START Input data

(* ===== verification/Prelude.v ===== *)
(** * Verification of the RebuildStack runtime agent

    The runtime agent watches one Kubernetes cluster, reduces what it sees to
    payloads, keeps them as files in a spool directory, and ships them.  It has
    no database: what it knows lives in open records in memory, the spool is both
    the delivery queue and the only memory a restart has.  It runs in two roles, a
    controller and one node agent per node.  This development models both, from
    an object of the API server or a process of a node to a delivered file, and
    proves what makes them correct; above all that nothing is recorded of what
    did not consent to being collected.

    ** Parts of the program and how they meet

    In the controller a pod watcher turns informer events into an index of the
    collected pods, after a filter with opt-outs at three levels, and into
    callbacks: OOM kills, restarts, disruptions, finished jobs.  A node watcher
    does the same for nodes.  A usage poller asks every kubelet for cumulative
    counters and turns them into deltas; accumulators spread the deltas over
    wall-clock windows.  Seven journals do the same for events and for the
    agent's own states and counters.  Node agents ask the controller which pods
    they may look at, scan those processes, profile some, and push what they
    found; the controller joins it against the index into an inventory.  A
    prober, a counter and a puller visit the pprof endpoints the inventory
    names.  Once a minute a pass writes everything to the spool, which renders
    atomically, holds change-triggered kinds back by a cadence and sweeps itself.
    The shipper posts the oldest files first and removes what was acknowledged.
    At startup the agent reads the spool for windows still open and resumes them.

    ** Files

    Ground.
    - [Prelude] (this file): fixed-width integers with their wrap-around, the
      [result] type, the strict orders behind Go's [sort.Slice] calls, sums over
      lists and maps, the tactics and the hint databases.
    - [GoTime], [GoStrings]: [time] and the parts of [strings] and [strconv] the
      sources use.
    - [Config] (src/internal/config): loading, validation, defaults, the shape
      that is reported, and the address parsing the loopback rule rests on.

    Windows and usage (src/internal/rollup, src/internal/collector).
    - [Histogram] (histogram.go), [Windowing] (window.go), [UsageRecord]
      (record.go), [Accumulator] (accumulator.go), [Network] (network.go).
    - [Usage] (usage.go and the throttling half of cadvisor.go): the poller's
      whole state, [Seed], [pollOnce], [sweep] and [flush].  [Kubelet]
      (kubelet.go, the parsing half of cadvisor.go): what a poll reads.

    Watchers (src/internal/collector).
    - [Cluster]: the API objects by the fields the agent reads; [Model]
      (src/internal/model): the facts it makes of them.
    - [Admission] (filter.go), [PodSpec] (cachetransform.go, placement.go and the
      container readings of pods.go), [PodWatcher] (pods.go and its observers),
      [PodIndex] and [PodRestarts] (what the index and the restart payloads hold
      after any events), [Decisions] (decisions.go and its endpoint).
    - [Nodes] (nodes.go, nodedetail.go), [WatchHealth] (watchhealth.go).
    - [Policy] (policy.go), [Metadata] (metadata, updatestrategy.go), [Revisions]
      (revisions.go and src/internal/revisions), [Targeting].

    Journals (src/internal/journal).
    - [Journal]: the open-window core every journal repeats, behind the classes
      [JournalRecord], [JournalLaws] and [EventJournal]; proved once.
    - [Restarts], [Goroutines], [Disruptions], [JobRuns], [NodeEvents], [Spans],
      [States], [Counters]: one file per journal, each discharging the interface.
    - [Placement]: every observation of every journal leaves its records where a
      restart will look for them.

    The node role (src/internal/nodescan, nodeprofile, ebpfgate, src/cmd/agent).
    - [NodeReport], [ProcCounters], [Binding], [Mark], [Scan]: the scan, from the
      text of /proc to the report.
    - [SymbolFilter], [Capture], [Gate], [Pipeline]: the profiler, from the
      kernel's version to a posted window.
    - [NodeRole] (node.go, nodeship.go): a pass, from the scope query to the
      delivered report.

    The controller's side of the nodes (src/internal/nodeintake, nodeauth,
    inventory, pprofprobe, pprofpull).
    - [NodeIntake] (handlers and claims), [KeySource] (jwks.go), [Contributions]
      and [Inventory] (store.go), [Probe] and [Readings] (pprofprobe), [Pull].

    The spool and delivery (src/internal/sink, src/internal/shipper).
    - [Registry], [Cadence], [FileNames], [Spool] (write, publish, Sweep,
      counters), [Recover] (window writers and the startup read), [Writers] (the
      payload of each kind), [OnDisk] (a journal's files between a flush and a
      startup read), [Shipper] and [Delivery] (a round, and a run), [Handover]
      (the shipper's and the startup's use of the same files).

    The controller assembled (src/cmd/agent).
    - [Controller] (flush.go, recover.go, states.go and the journals' flushes),
      [Metrics] and [Endpoints] (what both roles answer on their listeners).
    - [Wiring] (main.go): the state all callbacks share and each callback, as
      steps; roles, start, shutdown, memlimit.go.
    - [Consent]: the promise of one life of the process, over [Wiring]; [Lives]:
      the same over its restarts, each resuming what the last one left; [System]:
      the same of the controller with its nodes and what travels between them.

    ** How state and operations correspond

    A Go struct is a record with the struct's field names where Rocq allows
    them, a pointer that may be nil an [option], a map a [gmap], a method that
    mutates its receiver a function returning the new one.  Integers are [Z];
    where Go wraps, the model wraps ([+w], [-w], [+u]).  [sort.Slice] is
    [sort_slice]; where the order is total on the keys its result is proved the
    only one a sort may return ([sort_slice_unique]), so neither the algorithm
    nor map iteration order shows.  A range over a map whose order could matter takes the list of
    entries as the order of that run.  Locks guard each component and are not
    represented: every operation holds its lock throughout, and the goroutines
    of a role are the steps of [Wiring.happen], [Pipeline.step] and
    [NodeRole.passes] in any order; [System.occur] interleaves both roles.

    The file system is a map from names to files.  What it may refuse, and what
    other writers do meanwhile, are inputs of each operation.  So are the clock,
    the answers of the network and of /proc.  encoding/json, YAML, SHA-256, the
    JWT check, label selectors, the pprof and exposition formats are parameters;
    what a theorem needs of them it says, and its witness instantiates them.

    ** What the theorems show

    - Consent.  Over any restarts and any interleaving of what the controller does
      it never panics, and each file it leaves is about objects an event found
      consenting under the filter of its life
      ([Lives.recorded_objects_consented_in_some_life]; for a single life,
      [Consent.only_consenting_objects_are_recorded]); with any nodes around it,
      over a transport that loses, delays and repeats, whatever they send names
      consenting pods too ([System.nothing_travels_without_consent]); the index
      exposes collected pods only ([PodIndex.only_consenting_pods_are_exposed]); a
      node reports and profiles only what the controller admits, and of the
      processes it drops a scan tells no more than how many there were
      ([Scan.scan_opens_only_what_it_keeps],
      [NodeRole.nodes_report_consenting_pods_only],
      [Pipeline.profiles_leave_only_in_scope]) and speaks only for itself
      ([NodeIntake.node_speaks_only_for_itself]); the inventory forgets the rest and
      nothing else ([Inventory.inventory_names_only_consenting]); the listing says
      what the filter decides, in order ([Decisions.listing_is_what_the_filter_decides]).
    - Confidentiality.  What is cached of a pod, what a profile names (by [Name]
      only; [SystemName] is not filtered) and what the labels of a scrape say ([PodSpec.cache_holds_nothing_private],
      [SymbolFilter.pulled_profiles_are_reduced],
      [SymbolFilter.captured_stacks_are_reduced], [Metrics.exposition_is_closed],
      [Config.collection_listener_is_loopback]).
    - Conservation.  A delta split over windows sums to itself
      ([Windowing.split_conserves]); over any cycles and flushes the poller credits
      a key exactly what the counters of its containers read, as long as none of
      them goes unanswered for longer than it keeps a baseline and the kubelet's
      pressure-stall block does not come and go
      ([Usage.cpu_exact_regardless_of_cadence]); restarts, state time and counter
      rises are each counted once ([Restarts.restarts_accounted],
      [States.state_time_accounted], [Counters.counter_accounted]); the two restart
      payloads agree on the run in progress, the deltas of a process that is read
      whole never overlap, the coverage counts balance
      ([PodRestarts.restart_payloads_agree], [ProcCounters.deltas_never_overlap],
      [PodIndex.coverage_balances]).
    - Refinement.  The accumulator implements an abstract log of samples
      ([Accumulator.accumulator_refines_log]), the inventory the latest report of
      each node ([Inventory.inventory_reflects_latest_reports]), the node watcher
      the last state of each node, and its callbacks are exactly those owed
      ([Nodes.nodes_follow_the_informer]); policies,
      revisions and targets follow the pods.
    - Restart.  One pass followed by a startup restores every journal
      ([Controller.restart_resumes_every_journal]); only open windows are resumed
      ([Recover.recover_only_open]); repeats are absorbed
      ([NodeEvents.events_reported_twice_count_once]).
    - The spool.  A write is all or nothing, a sweep keeps the bounds and takes
      the oldest, the gate keeps the published cadence, names are plain path
      components, payloads of two kinds never share a file.
    - Delivery.  Over a run only acknowledged payloads leave, and only if
      unreplaced, and each attempt is counted once
      ([Delivery.shipping_over_a_run]); rounds are oldest first; a refusal
      holds until replaced; an identity failure is final; the backoff is bounded.
    - Progress and health.  Every confirmed endpoint has its turn
      ([Pull.every_turn_comes]); the watchdog stops on an outage and only then
      ([WatchHealth.watchdog_stops_on_an_outage]); a node says why it is not
      profiling ([Gate.profiling_state_says_why]); a kubelet response is whole or
      refused ([Kubelet.response_is_whole_or_refused]).
    - Where the code departs from its comments or documents:
      [Consent.an_opted_out_pod_stays_in_the_open_window],
      [Consent.a_narrower_filter_resumes_what_it_excludes],
      [Usage.cpu_lost_when_psi_is_missing], [Usage.swept_baseline_counts_twice],
      [PodIndex.refused_pod_is_not_observed],
      [SymbolFilter.system_name_is_not_filtered], [Network.network_sample_on_boundary],
      [Handover.delivered_windows_are_not_resumed],
      [Spool.evicted_payload_held_back], [FileNames.profile_name_ambiguous],
      [PodIndex.recreated_pod_is_never_forgotten],
      [NodeIntake.profile_refusals_are_lost],
      [ProcCounters.unreadable_io_reports_a_lifetime],
      [Metadata.Aggregate_depends_on_order], [Targeting.tied_kinds_publish_either],
      [Readings.parseCount_accepts_an_overflow], [Readings.the_tail_is_never_read],
      [Inventory.rollout_never_writes_the_old_build],
      [Pull.ten_without_address_starve_the_rest],
      [SymbolFilter.partial_redaction_is_not_counted],
      [SymbolFilter.two_placeholders_in_a_row],
      [SymbolFilter.trailing_slash_admits_nothing],
      [Nodes.kernel_version_is_not_bounded], [Policy.two_kinds_share_a_record],
      [Policy.namespace_wide_budget_is_dropped],
      [Decisions.listing_runs_ahead_of_the_agent].

    ** Fuel

    Few loops are not structural.  [Windowing.split_loop] and [Spans.split_loop]
    get one step per window the interval touches and two to spare, and the
    theorems about [split] hold of every interval a Duration measures, so the
    fuel never runs out.  [Histogram.index_loop] walks the eight steps of an
    octave.  [Shipper.backoff_loop] doubles five seconds up to five minutes, six
    times at most, with fuel seven.  [Config.v6_groups] reads at most the eight
    groups of an address.  [Kubelet.ReadAll] takes the calls of [Read] as a list;
    enough of them that make progress decide the result.

    ** Not modelled

    Flag parsing and the construction of clients (connect); the goroutines,
    tickers and HTTP servers around the steps; the third-party code named above,
    the eBPF tracer and the informers of client-go, whose promise (each object's
    events in order, to one handler at a time) is [PodIndex.informer_order]; log
    lines; the structs that only carry fields into JSON; test-time chart rendering
    and generated code.  In [Lives] a process that is killed in the middle of a
    pass is one whose remaining writes fail; all lives that keep a spool keep it in
    the same directory, as the installation mounts it. *)

From stdpp Require Import prelude gmap strings sorting pretty.
From Stdlib Require Import ZArith Lia.
Local Open Scope Z_scope.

END Input data

_Assignment_: Copy each line of the records that has "makes" in it.

_Task response_:
    proves what makes them correct; above all that nothing is recorded of what
      (src/internal/model): the facts it makes of them.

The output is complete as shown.